En las ferias populares, que adornan las plazas de nuestros pueblos en las fiestas principales, suelen exhibirse los productos elaborados por los artesanos del lugar e incluso por otros procedentes de distintas partes de la isla. El transeúnte se queda extasiado, observando cómo las manos habilidosas, empezando desde la nada, son capaces de elaborar una pieza que, una vez culminada, se convierte en la reina de esta o aquella caseta. Así sucede con el barro, la madera, el telar, el herraje o el cuero.

El artesano es el preludio de un artista, y en su actividad surge la ilusión y el esmero. Hemos visto cómo en las tres últimas décadas, la artesanía ha sido protegida por parte de las instituciones ya sean cabildos o ayuntamientos, que ven en esta actividad una revitalización de costumbres ancestrales, el apoyo a trabajadores anónimos y la consolidación de unas señas de identidad de la cultura popular.

Cuando muere un artesano, se nos escapa un jirón de la comunidad que tenía sus manos cargadas de tradición. En una sociedad que por razones de productividad permanece anclada en el tiempo, el antiguo artesano queda como un recordatorio testimonial de lo que hubo en el entorno y de la necesidad de su producción para el uso cotidiano.

Hace dos semanas falleció Domingo Suárez Quintana un importante artesano de Artenara, creador de piezas a partir de la fibra vegetal y que vivió la transición entre las costumbres de antaño, propias de una economía de subsistencia y la etapa presente en la que los objetos de manufacturas se usan más para adorno en casas rurales que para el pragmatismo productivo.
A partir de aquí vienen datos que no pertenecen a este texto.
(* ===== verification/QuestionAges.v ===== *)
(** * An open question ages from its first sight (domain/escalation_age_record.py,
    services/escalation_ageing_supervisor.py, supervisor_pass.py).

    The anchor a question's record carries is never moved, so that what it counts is what the
    scope recorded since; a killed observation is finished by the next one; and one lane's
    failure is that lane's alone. *)

From S2P Require Import BaseResolution Topology IssueTree ScopeWalker.
From S2P Require Import Prelude PyStr PyLines Tracker Errors Json Lapse Dispatch Outcome JobQueue Operation RunRecords.
From S2P Require Import FireContext FireDispatcher SelfWrites PassGate.
From S2P Require Import Criteria Trajectory Gap Surface LaneRecord CommentMarkers RunEvents Organize RunAlarm RunShape.
From S2P Require Import AlarmTable LaneAlarms LaneRecords AlarmTicks QuestionAlarms.

Local Open Scope nat_scope.

#[local] Arguments is_ageing_raised : simpl never.

(** ** What was recorded since *)

Lemma after_last_app anchored old added :
  (∀ sha, sha ∈ added → sha ∉ anchored) →
  after_last anchored (old ++ added)
  = match after_last anchored old with Some n => Some (n + length added) | None => None end.
Proof.
  intros Hadd. induction old as [|sha old IH].
  - cbn. induction added as [|sha added IH]; [done|]. cbn. rewrite IH by (intros x Hx; apply Hadd; by right).
    rewrite decide_False; [done|]. apply Hadd. by left.
  - cbn. rewrite IH. destruct (after_last anchored old); [done|]. case_decide; [|done].
    by rewrite length_app.
Qed.
Lemma after_last_snoc anchored old sha : sha ∈ anchored → after_last anchored (old ++ [sha]) = Some 0.
Proof.
  intros Hs. induction old as [|x old IH]; cbn; [by rewrite decide_True|]. by rewrite IH.
Qed.

(** One lane of a scope: its commits then, and those recorded since. *)
Record grown := { grown_lane : string; then_recorded : list string; since : list string }.
Definition position_then (rows : list grown) : ScopePosition :=
  (λ r, (grown_lane r, then_recorded r)) <$> rows.
Definition position_now (rows : list grown) : ScopePosition :=
  (λ r, (grown_lane r, then_recorded r ++ since r)) <$> rows.

Lemma heads_elem p sha : sha ∈ heads p ↔ ∃ l order, (l, order) ∈ p ∧ last order = Some sha.
Proof.
  unfold heads. rewrite elem_of_sort_by, list_elem_of_omap. unfold dict_values. split.
  - intros (order & ((l & o) & -> & Hin)%list_elem_of_fmap & Hl). by exists l, o.
  - intros (l & o & Hin & Hl). exists o. split; [|done]. by apply (list_elem_of_fmap_2 snd) in Hin.
Qed.

Lemma commits_since_grown scope rows anchor :
  anchor_reading scope (position_then rows) = Ok anchor →
  (∀ r sha, r ∈ rows → sha ∈ since r → sha ∉ heads (position_then rows)) →
  commits_since anchor (position_now rows) = Ok (sum_list_with (λ r, length (since r)) rows).
Proof.
  intros [_ ->]%make_reading_ok Hfresh. unfold commits_since, read_alarm_value. cbn. f_equal.
  set (hs := heads (position_then rows)) in *.
  assert (∀ r, r ∈ rows → lane_commits_since hs (then_recorded r ++ since r) = length (since r)) as Hr.
  { intros r Hin. unfold lane_commits_since. rewrite after_last_app by (intros x Hx; by eapply Hfresh).
    destruct (then_recorded r) as [|sha old] eqn:Et using rev_ind; [done|].
    rewrite after_last_snoc; [done|]. apply heads_elem. exists (grown_lane r), (then_recorded r).
    split; [|by rewrite Et, last_snoc]. apply list_elem_of_fmap. by exists r. }
  clear Hfresh. clearbody hs. induction rows as [|r rows IH]; [done|].
  unfold position_now, dict_values in *. cbn [sum_list_with fmap list_fmap snd].
  rewrite (Hr r) by by left. f_equal. apply IH. intros r' Hin. apply Hr. by right.
Qed.

(** ** The record of a question *)

Section question.
Context `{AlarmJson} `{SessionJson} `{EscalationJson} `{RecordJson}.
Context (prefixes : pydict string string) (config : AgeingConfig).
Context (scope lane head key holder : string).
Notation s := (EscalationSubject scope key (Some lane) (Some lane)).
Notation next := (next_question_record prefixes config scope lane head key).

(** The anchor a question is measured from. *)
Definition anchor_for (p : ScopePosition) (stored : option RunAlarm) : result exn AlarmReading :=
  match stored with Some a => ageing_anchor a | None => anchor_reading scope p end.

Lemma anchor_for_references p stored anchor :
  anchor_for p stored = Ok anchor → is_Some (as_references (evidence anchor)).
Proof.
  destruct stored as [a|]; cbn; [|by intros [_ ->]%make_reading_ok].
  unfold ageing_anchor. destruct (readings a) as [|r rs]; [done|].
  destruct (as_references (evidence r)) eqn:E; [|done]. intros [= <-]. by rewrite E.
Qed.
(* ===== verification/FireDispatcherSpec.v ===== *)
(** * What dispatch passes promise over a run of the process.

    The dispatcher's three memories against a world that moves between any two of its
    calls: no issue is fired while an earlier fire of it is live; a remembered failure
    holds its issue back until the issue moves; a rate limit holds every pass back until
    it lapses; and a pass writes what its report says it wrote. *)

From S2P Require Import BaseResolution.
From S2P Require Import Prelude PyStr PyLines Tracker Errors Dispatch Outcome JobQueue Operation RunRecords FireContext FireDispatcher.

Local Open Scope nat_scope.

(** ** Triples *)

Section logic.
Context {W : Type}.
Notation state := (state (W := W)).
Notation co := (co (W := W)).

Definition in_world (w : W) (s : state) : state :=
  {| memory := memory s; world := w; writes := writes s |}.
Definition in_memory (d : Dispatcher) (s : state) : state :=
  {| memory := d; world := world s; writes := writes s |}.

Definition triple {A} (P : state → Prop) (m : co A) (Q : A → state → Prop) (E : state → Prop) : Prop :=
  ∀ s, P s → match m s with (s', Ok a) => Q a s' | (s', Err _) => E s' end.

Lemma triple_ret {A} (P E : state → Prop) (Q : A → state → Prop) a :
  (∀ s, P s → Q a s) → triple P (mret a) Q E.
Proof. intros H s. apply H. Qed.

Lemma triple_bind {A B} (P E : state → Prop) R (Q : B → state → Prop) (m : co A) (f : A → co B) :
  triple P m R E → (∀ a, triple (R a) (f a) Q E) → triple P (m ≫= f) Q E.
Proof.
  intros Hm Hf s HP. specialize (Hm s HP). unfold mbind, co_mbind.
  destruct (m s) as [s' [a|e]]; [by apply Hf|done].
Qed.
Lemma acts_moves ls d : moves d (acts ls d).
Proof.
  revert d. induction ls as [|lb ls IH]; intros d; [apply moves_refl|].
  eapply moves_trans; [apply act_moves|apply IH].
Qed.

Lemma meanwhile_moves d : moves d (meanwhile d).
Proof. eapply moves_trans; [apply acts_moves|]. by apply moves_same. Qed.

Lemma submit_desk_moves lane request d0 :
  moves d0 (submit_desk lane request d0).1
  ∧ ∀ x, (submit_desk lane request d0).2 = Ok x → valid d0 →
      job_id x ∉ issued_ids d0 ∧ job_id x ∈ issued_ids (submit_desk lane request d0).1.
Proof.
  unfold submit_desk. set (d := meanwhile d0). set (id := fresh (issued_ids d)).
  assert (id ∉ issued_ids d) as Hid by apply is_fresh.
  destruct (occurs (queue d) id) eqn:Eocc; [split; [apply meanwhile_moves|done]|].
  destruct (submit cfg (queue d) lane request id (now_at answers (calls d0))) as [q r] eqn:Es.
  assert (handle cfg (queue d) (Submit lane request id (now_at answers (calls d0))) = Some (Ok q)) as Hh
    by (cbn [handle]; rewrite Eocc, Es; by destruct r).
  split.
  - eapply moves_trans; [apply meanwhile_moves|]. apply (handle_moves d _ q {[id]} Hh).
    intros n rq i t [= <- <- <- <-]. set_solver.
  - intros x Hx Hv. cbn [fst snd issued_ids] in Hx |- *. assert (job_id x = id) as ->.
    { subst r. unfold submit in Es. destruct (negb (accepting (queue d))); [congruence|].
      destruct (_ensure_lane cfg (queue d) lane) as [q1 l]. destruct (queue_full cfg l); [congruence|].
      by injection Es as _ <-. }
    split; [|set_solver]. intros Hin. destruct (meanwhile_moves d0 Hv) as [_ Hm].
    by apply Hid, Hm.
Qed.
(** C7. A failed fire bars its issue from every pass until the issue moves. After the end
    of a run of an issue this dispatcher fired, and as long as the tracker answers that
    the issue was last updated when it then was, no history of passes, scope passes, ends
    of runs and anything else claims it again; and once an update later than that is
    listed, what was remembered excludes it no more. *)
Theorem failed_fire_held (s s1 : state) (o : RunOutcome) (failure : option string)
    (hs : list (happening (W := W)))
    (Hdraw : UniformDraw draw) (Haddr : Addressed port) (Hfired : dict_mem (jobs_by_issue (memory s)) k = true)
    (Ho : o ≠ COMPLETED_RUN) (Hs : unmoved (world s))
    (Hend : record_run_outcome port self k o failure s = (s1, Ok tt))
    (Hhs : Forall (λ h, match h with
                        | ScopePass ready =>
                            Forall (λ l : TrackerIssue * list string, issue_key l.1 = k → updated_at l.1 = t)
                              (ready_lanes ready)
                        | Elsewhere f => ∀ w, unmoved w → unmoved (f w)
                        | _ => True
                        end) hs) :
  (∃ ws, writes (history port draw self hs s1).1 = writes s1 ++ ws ∧ Claims k ∉ ws)
  ∧ ∀ issue, issue_key issue = k → (t < updated_at issue)%Z → (_memory_exclusion port issue s1).2 = Ok None.
Proof.
  assert (kept_out (writes s1) s1 ∧ ∃ r, dict_get (remembered (memory s1)) k = Some r ∧ remembered_at r = t)
    as [Hk (r & Hr & Ht)].
  { revert Hend. unfold record_run_outcome. rewrite decide_False by done. unfold mbind, co_mbind.
    set (m := if decide (failure = _) then _ else _).
    assert (memory (m s).1 = memory s ∧ unmoved (world (m s).1) ∧ (m s).2 = Ok tt) as (Hm & Hw & Hr).
    { subst m. case_decide; [|done]. cbn. split; [done|]. split; [by apply unmoved_backoff|done]. }
    destruct (m s) as [s0 r0]. cbn in *. subst r0. unfold recalls. cbn. rewrite Hm, Hfired. cbn.
    unfold awaits, remembers. destruct (read_issue port k (world s0)) as [w [i|e]] eqn:E; [|done].
    intros [= <-]. pose proof (unmoved_read _ _ _ Hw E) as Hi. cbn. rewrite dict_get_set_eq.
    assert (unmoved w) as Hw'.
    { replace w with (read_issue port k (world s0)).1 by by rewrite E.
      by eapply (unmoved_calling _ (read_issue port k)), Hw; repeat constructor. }
    split; [|by eexists]. split; [done|]. split.
    - eexists. cbn. rewrite dict_get_set_eq. split; [done|]. cbn. split; [done|lia].
    - exists []. rewrite app_nil_r. split; [done|]. apply not_elem_of_nil. }
  split.
  - pose proof (history_holds port draw self _ _ (kept_out (writes s1)) hs s1 Haddr) as H.
    destruct (history port draw self hs s1) as [s2 rs]. apply H; [|done].
    eapply Forall_impl; [exact Hhs|]. intros [|ready|issue o' f'|f] Hh; cbn; [done|exact Hh|apply kept_out_end|].
    intros s' Hs'. apply kept_out_world; [by apply Hh, Hs'|done].
  - intros issue Hi Hlt. unfold _memory_exclusion, mbind, co_mbind, recalls. cbn.
    rewrite Hi, Hr, Ht, decide_False by lia. done.
Qed.
End failed.

(** ** A rate limit *)

Section limited.
Context {W : Type} (port : Ports W) (draw : list string → string) (self : FireDispatcher).
Notation state := (state (W := W)).

(** While [steady], the clock reads within one cooldown of [t0], and the operation's
    cooldown is set by nobody else. *)
Class Steady (t0 : Z) (steady : W → Prop) : Prop := {
  steady_calling A op w : calling port A op → steady w → steady (op w).1 ∧ backoff port (op w).1 = backoff port w;
  steady_clock w : steady w → (t0 ≤ now port w < t0 + cooldown_seconds self)%Z;
  steady_set b w : steady w → steady (set_backoff port b w) ∧ backoff port (set_backoff port b w) = b;
}.
(* ===== verification/ScopePasses.v ===== *)
(** * What a scope's pass fires.

    The ready set of [ScopeReady] behind the pass of [FireDispatcher]: what a scope's pass
    claims is a lane that was ready, for exactly the criteria it still owes. *)

From S2P Require Import BaseResolution LaneRecord LaneEntry FireSpec Gap Topology IssueTree FireCriteria.
From S2P Require Import ScopeWalker ScopeReady ScopeEnds.
From S2P Require Import Prelude PyStr PyLines Tracker Errors Dispatch Outcome JobQueue Operation RunRecords FireContext FireDispatcher.
From S2P Require Import FireDispatcherSpec FireQueue DispatchPasses.

Local Open Scope nat_scope.

Section passes.
Context {W : Type} (port : Ports W) (self : FireDispatcher).
Notation state := (state (W := W)).

(** A report that claims something claims the winner, for the selection's criteria. *)
Definition claims_for (winner : TrackerIssue) (sel : Selected) (r : DispatchReport) : Prop :=
  ∀ k, claimed_issue_key r = Some k → k = issue_key winner ∧ criterion_keys r = selected_criteria sel.

Definition always {A} (m : co (W := W) A) (P : A → Prop) : Prop := ∀ s, match m s with (_, Ok a) => P a | (_, Err _) => True end.

Lemma always_ret {A} (a : A) (P : A → Prop) : P a → always (mret a) P.
Proof. by intros H s. Qed.

Lemma always_bind {A B} (m : co A) (f : A → co B) P : (∀ a, always (f a) P) → always (m ≫= f) P.
Proof. intros H s. unfold mbind, co_mbind. destruct (m s) as [s' [a|e]]; [apply H|done]. Qed.

Lemma launch_claims winner sel : always (launch port self winner sel) (claims_for winner sel).
Proof.
  apply always_bind. intros claim. destruct (claim_status claim); [|by apply always_ret..].
  intros s. unfold try_else. destruct (resolve_winner port self winner s) as [s1 [spec|e]].
  - revert s1. change (always (enqueue port self winner sel spec) (claims_for winner sel)). unfold enqueue.
    apply always_bind. intros context. apply always_bind. intros recorded. cbv zeta.
    apply always_bind. intros u. apply always_bind. intros record. apply always_bind. intros u'.
    apply always_ret. by intros k [= <-].
  - destruct (base_refusal_text e) as [reason|]; cbn; [|done]. revert s1.
    change (always (base_refused port self winner sel reason) (claims_for winner sel)). unfold base_refused.
    apply always_bind. intros u. apply always_bind. intros i. apply always_bind. intros u'.
    apply always_ret. by intros k [= <-].
Qed.

Lemma launch_first_claims ready rows keys exclusions lanes :
  always (launch_first port self ready rows keys exclusions lanes)
    (λ r, ∀ k, claimed_issue_key r = Some k → ∃ l, l ∈ lanes ∧ issue_key l.1 = k ∧ criterion_keys r = l.2).
Proof.
  revert exclusions. induction lanes as [|[issue gap] lanes IH]; intros exclusions; cbn [launch_first].
  - by apply always_ret.
  - apply always_bind. intros [e|].
    + intros s. specialize (IH (exclusions ++ [e]) s). destruct (launch_first _ _ _ _ _ _ lanes s) as [s' [r|x]]; [|done].
      intros k Hk. destruct (IH k Hk) as (l & ? & ?). exists l. split; [by right|done].
    + intros s. pose proof (launch_claims issue {| selected_rows := rows; selected_exclusions := exclusions;
        selected_eligible := keys; selected_tied := []; selected_criteria := gap |} s) as H.
      destruct (launch port self issue _ s) as [s' [r|x]]; [|done]. intros k Hk. destruct (H k Hk) as [-> Hc].
      exists (issue, gap). split; [left|by split].
Qed.

Lemma offered_lanes set ready : offered set = Ok ready →
  ready_lanes ready = (λ lane, (ScopeWalker.lane_issue lane, issue_key <$> ScopeWalker.lane_gap lane)) <$> ready_lanes_of set.
Proof. unfold offered. cbv zeta. intros (b & _ & [= <-])%bind_ok. done. Qed.

(** C11. A scope's pass fires what is ready, for what it owes. Whatever the tracker, the
    queue, git and the forge answered, if a pass over a ready set that was read claims an
    issue, then that issue is a lane of the scope as its plan was read, approved, with an
    open criterion beneath it and no member that owes in front of it, in the facts of the
    trees that were read, each twice the same; and the report names exactly the open
    criteria beneath it, in the subtree's order. *)
Theorem scope_fire_ready (board_size : nat) (stage : bool) (ref : ScopeRef) (reads : Readings)
    (set : ScopeReadySet) (ready : ReadySet) (s s' : state) (report : DispatchReport) (k : string)
    (Hread : read_scope_ready board_size stage ref reads = Some (Ok set))
    (Hoffered : offered set = Ok ready)
    (Hpass : run_scope_pass port self ready s = (s', Ok report))
    (Hclaim : claimed_issue_key report = Some k) :
  ∃ plan facts lane,
    (_read_plan board_size stage ref (plan_read reads) = Some (Ok plan) ∧ scope_of set = plan_scope plan)
    ∧ facts_read board_size stage ref reads set facts
    ∧ lane ∈ ready_lanes_of set ∧ issue_key (ScopeWalker.lane_issue lane) = k
    ∧ ready_for reads facts (held_read stage set facts) set lane
    ∧ criterion_keys report = issue_key <$> open_of (lane_criteria lane) ∧ criterion_keys report ≠ [].
Proof.
  unfold run_scope_pass in Hpass. cbv zeta in Hpass.
  pose proof (λ rows keys ex, launch_first_claims ready rows keys ex (ready_lanes ready) s) as H.
  match type of Hpass with launch_first _ _ _ ?rows ?keys ?ex _ _ = _ => specialize (H rows keys ex) end.
  rewrite Hpass in H. destruct (H k Hclaim) as (l & Hl & <- & ->). rewrite (offered_lanes _ _ Hoffered) in Hl.
  apply list_elem_of_fmap in Hl as (lane & -> & Hlane). cbn [fst snd].
  apply read_scope_ready_answered in Hread as (plan & ms & facts & held & s0 & b & topology & HA).
  pose proof (says_ready _ _ _ _ _ _ _ _ _ _ _ _ HA lane Hlane) as Hready.
  destruct (answered_reads _ _ _ _ _ _ _ _ _ _ _ _ HA) as [Hfacts Hheld]. rewrite Hheld in Hready. exists plan, facts, lane.
  pose proof Hready as (_ & _ & _ & _ & _ & Hgap & Hne & _). split_and!; try done.
  - apply (answered_plan _ _ _ _ _ _ _ _ _ _ _ _ HA).
  - apply (answered_scope _ _ _ _ _ _ _ _ _ _ _ _ HA).
  - by rewrite Hgap.
  - by intros Hnil%fmap_nil_inv.
Qed.
End passes.

Definition fired_for (r : looping ScopeReadySet) : option (result exn DispatchReport) :=
  match r with
  | Some (Ok set) =>
      match offered set with
      | Ok ready => Some (run_scope_pass board_port board_dispatcher ready board_start).2
      | Err _ => None
      end
  | _ => None
  end.

Lemma fired_for_inv r report : fired_for r = Some (Ok report) → ∃ set ready s', r = Some (Ok set)
  ∧ offered set = Ok ready ∧ run_scope_pass board_port board_dispatcher ready board_start = (s', Ok report).
Proof.
  unfold fired_for. destruct r as [[set|e]|]; [|done..]. destruct (offered set) as [ready|e] eqn:Eo; [|done].
  intros [= Er]. exists set, ready. eexists. split_and!; [done..|]. rewrite <-Er. apply surjective_pairing.
Qed.

Definition told_of (o : option (result exn DispatchReport)) : DispatchOutcome * option string * list string :=
  match o with
  | Some (Ok r) => (outcome r, claimed_issue_key r, criterion_keys r)
  | _ => (empty_eligible_set, None, [])
  end.

Lemma sample_fired : told_of (fired_for (read_scope_ready 8 true sample_ref sample_reads))
  = (fire_enqueued, Some "L", ["c2"; "c3"; "c1"]).
Proof. vm_compute. reflexivity. Qed.

Example scope_fire_ready_witness :
  ∃ set ready report s', read_scope_ready 8 true sample_ref sample_reads = Some (Ok set)
    ∧ offered set = Ok ready
    ∧ run_scope_pass board_port board_dispatcher ready board_start = (s', Ok report)
    ∧ outcome report = fire_enqueued ∧ criterion_keys report = ["c2"; "c3"; "c1"]
    ∧ ∃ facts lane, facts_read 8 true sample_ref sample_reads set facts ∧ lane ∈ ready_lanes_of set
        ∧ ready_for sample_reads facts (held_read true set facts) set lane.
Proof.
  pose proof sample_fired as H. revert H.
  destruct (fired_for (read_scope_ready 8 true sample_ref sample_reads)) as [[report|e]|] eqn:Ef; intros H; [|done..].
  injection H as Ho Hc Hk. apply fired_for_inv in Ef as (set & ready & s' & E & Eo & Er).
  exists set, ready, report, s'. split; [exact E|]. split; [exact Eo|]. split; [exact Er|]. split; [exact Ho|]. split; [exact Hk|].
  destruct (scope_fire_ready board_port board_dispatcher 8 true sample_ref sample_reads set ready board_start s' report
    "L" E Eo Er Hc) as (plan & facts & lane & _ & Hfacts & Hin & _ & Hready & _).
  exists facts, lane. split; [exact Hfacts|]. split; [exact Hin|exact Hready].
Defined.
Oriundo del barrio de Acusa Seca, de honda tradición artesana, al contraer matrimonio con María Díaz Medina, se afinca en Cueva Canaria, por el camino de Las Altabaqueras, yendo hacia Chajunco, donde alternaba la dedicación a la agricultura con su vocación de artesano y con la cacería en tiempo de cierre de la veda. Los objetos que elaboraba eran de gran contundencia y envergadura como cañizos, baúles de caña para guardar el queso, artísticas jaulas con torretas, flautas, cachimbas y escopetillas de juguete, ceretos y cestas de mimbre. Conocía la materia prima y los lugares dónde recoger la más selecta, como el Barranco Grande y las laderas de Acusa. Solía decir para exponer la fortaleza del material: «Al acebuche no hay quien le luche». En las fiestas de San Isidro, la caseta de Domingo era muy visitada por propios y foráneos. Cuando las ferias populares vuelvan a la normalidad, echaremos en falta a Domingo y su artesanía de caña en la Plaza de Artenara. Descanse en paz.